§ **REQUIRED WORK**: Isolate every line in the records below with "assert" in it.

Collected data:
(** A byte is printed as an octet that reads back. *)
Lemma octet_fmt_d b : 0 ≤ b < 256 → octet (fmt_d b) = Some b.
Proof.
  intros Hb.
  pose proof (byte_cases (λ b, match octet (fmt_d b) with Some b' => b' =? b | None => false end)
    ltac:(by vm_compute) b Hb) as E. cbv beta in E.
  destruct (octet (fmt_d b)) as [b'|]; [|done]. apply Z.eqb_eq in E. by subst.
Qed.

Lemma inet_pton_ntop a : 0 ≤ a < 2 ^ 32 → inet_pton (inet_ntop a) = Some a.
Proof.
  intros Ha. destruct (bytes_le_ok 4 a) as [Hok Hlen]. unfold inet_pton, inet_ntop.
  rewrite split_on_join.
  - rewrite length_map, Hlen. cbn [Nat.eqb].
    assert (mapM octet (map fmt_d (bytes_le 4 a)) = Some (bytes_le 4 a)) as ->.
    { apply mapM_Some_2, Forall2_fmap_l, Forall_Forall2_diag.
      eapply Forall_impl; [exact Hok|]. apply octet_fmt_d. }
    cbn [fmap option_fmap option_map]. by rewrite of_bytes_le_bytes.
  - by destruct (bytes_le 4 a).
  - apply Forall_map. eapply Forall_impl; [exact Hok|]. intros b Hb. cbn in *.
    apply digits_not_in; [done|]. apply fmt_d_digits. lia.
Qed.

Lemma inet_ntop_chars a c : c ∈ inet_ntop a → is_digit c = true ∨ c = dot.
Proof.
  unfold inet_ntop. destruct (bytes_le_ok 4 a) as [Hok _]. revert Hok.
  induction (bytes_le 4 a) as [|b bs IH]; intros Hok Hin; [by apply not_elem_of_nil in Hin|].
  inversion_clear Hok as [|?? Hb Hbs].
  assert (∀ c, c ∈ fmt_d b → is_digit c = true) as Hd.
  { intros c'. destruct (fmt_d_digits b) as [Hd _]; [lia|]. rewrite Forall_forall in Hd. apply Hd. }
  destruct bs as [|b' bs]; [left; by apply Hd|]. cbn [map join] in Hin.
  apply elem_of_app in Hin as [|[->|Hin]%elem_of_cons]; [left; by apply Hd|by right|].
  by apply IH.
Qed.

§ **FINISHED EXERCISE**:
    assert (mapM octet (map fmt_d (bytes_le 4 a)) = Some (bytes_le 4 a)) as ->.
  assert (∀ c, c ∈ fmt_d b → is_digit c = true) as Hd.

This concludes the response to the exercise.